**Problem details:** Repeat precisely the span of lines below that opens with the line containing "EDRepState _ => NS DRepState.t" and closes with the line containing "EEpochState x => entity_wf x", both included.

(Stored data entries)

(* ===== verification/CardanoModel.v ===== *)
(** * The ledger entity and delta sums (cardano/src/model/mod.rs)

    [CardanoEntity] and [CardanoDelta] gather the entity types and the
    sixty-four deltas.  A delta is applied to the sum through a downcast; the
    contract of each delta lifts to the sum. *)

From S2P Require Import Prelude Types EpochValue EntityDelta Eras PParams Forks Ratio Pots.
From S2P Require Import Accounts Pools DReps Datums Assets Pending Epochs Proposals Gov.
Open Scope Z_scope.

(** ** The archive log rows (cardano/src/model/logs.rs) *)

Module StakeLog.

(** [relative_size] is an [f64], kept as its bits. *)
Record t := mk {
  blocks_minted : Z;
  total_stake : Z;
  relative_size : Z;
  delegators_count : Z;
  live_pledge : Z;
  declared_pledge : Z;
  total_rewards : Z;
  operator_share : Z;
  fixed_cost : Z;
  margin_cost : option RationalNumber;
}.

#[global] Instance entity : Entity t := {| NS := "stakes"; entity_wf _ := True |}.

End StakeLog.

Module AccountEpochLog.

Record t := mk {
  active_stake : option Z;
  pool_id : option PoolHash;
  member_reward : option Z;
  leader_rewards : list (PoolHash * Z);
  deposit_refunds : list (PoolHash * Z);
}.

Definition is_empty (l : t) : bool :=
  is_none (active_stake l) && is_none (member_reward l) &&
  match leader_rewards l with [] => true | _ => false end &&
  match deposit_refunds l with [] => true | _ => false end.

#[global] Instance entity : Entity t := {| NS := "account-epochs"; entity_wf _ := True |}.

End AccountEpochLog.

#[export] Instance era_entity : Entity EraSummary.t := {| NS := "eras"; entity_wf _ := True |}.

(** ** The entity sum *)

Module CardanoEntity.

Inductive t :=
| EEraSummary (x : EraSummary.t)
| EAccountState (x : AccountState.t)
| EAssetState (x : AssetState.t)
| EPoolState (x : PoolState.t)
| EEpochState (x : EpochState.t)
| EDRepState (x : DRepState.t)
| EProposalState (x : ProposalState.t)
| EStakeLog (x : StakeLog.t)
| EDatumState (x : DatumState.t)
| EPendingRewardState (x : PendingRewardState.t)
| EPendingMirState (x : PendingMirState.t)
| EGovState (x : GovState.t)
| EAccountEpochLog (x : AccountEpochLog.t).

(** The namespace [encode_entity] gives. *)
Definition namespace (e : t) : string :=
  match e with
  | EEraSummary _ => NS EraSummary.t
  | EAccountState _ => NS AccountState.t
  | EAssetState _ => NS AssetState.t
  | EPoolState _ => NS PoolState.t
  | EEpochState _ => NS EpochState.t
  | EDRepState _ => NS DRepState.t
  | EProposalState _ => NS ProposalState.t
  | EStakeLog _ => NS StakeLog.t
  | EDatumState _ => NS DatumState.t
  | EPendingRewardState _ => NS PendingRewardState.t
  | EPendingMirState _ => NS PendingMirState.t
  | EGovState _ => NS GovState.t
  | EAccountEpochLog _ => NS AccountEpochLog.t
  end.

Definition wf (e : t) : Prop :=
  match e with
  | EEraSummary x => entity_wf x
  | EAccountState x => entity_wf x
  | EAssetState x => entity_wf x
  | EPoolState x => entity_wf x
  | EEpochState x => entity_wf x
  | EDRepState x => entity_wf x
  | EProposalState x => entity_wf x
  | EStakeLog x => entity_wf x
  | EDatumState x => entity_wf x
  | EPendingRewardState x => entity_wf x
  | EPendingMirState x => entity_wf x
  | EGovState x => entity_wf x
  | EAccountEpochLog x => entity_wf x
  end.

End CardanoEntity.

(** [variant_boilerplate!]: the conversions between an entity type and the
    sum, with the laws the downcast relies on. *)
Class EntityVariant (T : Type) `{!Entity T} := {
  into : T -> CardanoEntity.t;
  downcast : CardanoEntity.t -> option T;
  downcast_into : forall x, downcast (into x) = Some x;
  into_namespace : forall x, CardanoEntity.namespace (into x) = NS T;
  namespace_into : forall e, CardanoEntity.namespace e = NS T -> exists x, e = into x;
  into_wf : forall x, CardanoEntity.wf (into x) <-> entity_wf x;
}.

Ltac variant := first [done | intros []; cbn; intros E; try discriminate E; eauto].

#[export] Program Instance EraSummary_variant : EntityVariant EraSummary.t :=
  {| into := CardanoEntity.EEraSummary;
     downcast e := match e with CardanoEntity.EEraSummary x => Some x | _ => None end |}.
Solve All Obligations with variant.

**Exercise solution:**
  | EDRepState _ => NS DRepState.t
  | EProposalState _ => NS ProposalState.t
  | EStakeLog _ => NS StakeLog.t
  | EDatumState _ => NS DatumState.t
  | EPendingRewardState _ => NS PendingRewardState.t
  | EPendingMirState _ => NS PendingMirState.t
  | EGovState _ => NS GovState.t
  | EAccountEpochLog _ => NS AccountEpochLog.t
  end.

Definition wf (e : t) : Prop :=
  match e with
  | EEraSummary x => entity_wf x
  | EAccountState x => entity_wf x
  | EAssetState x => entity_wf x
  | EPoolState x => entity_wf x
  | EEpochState x => entity_wf x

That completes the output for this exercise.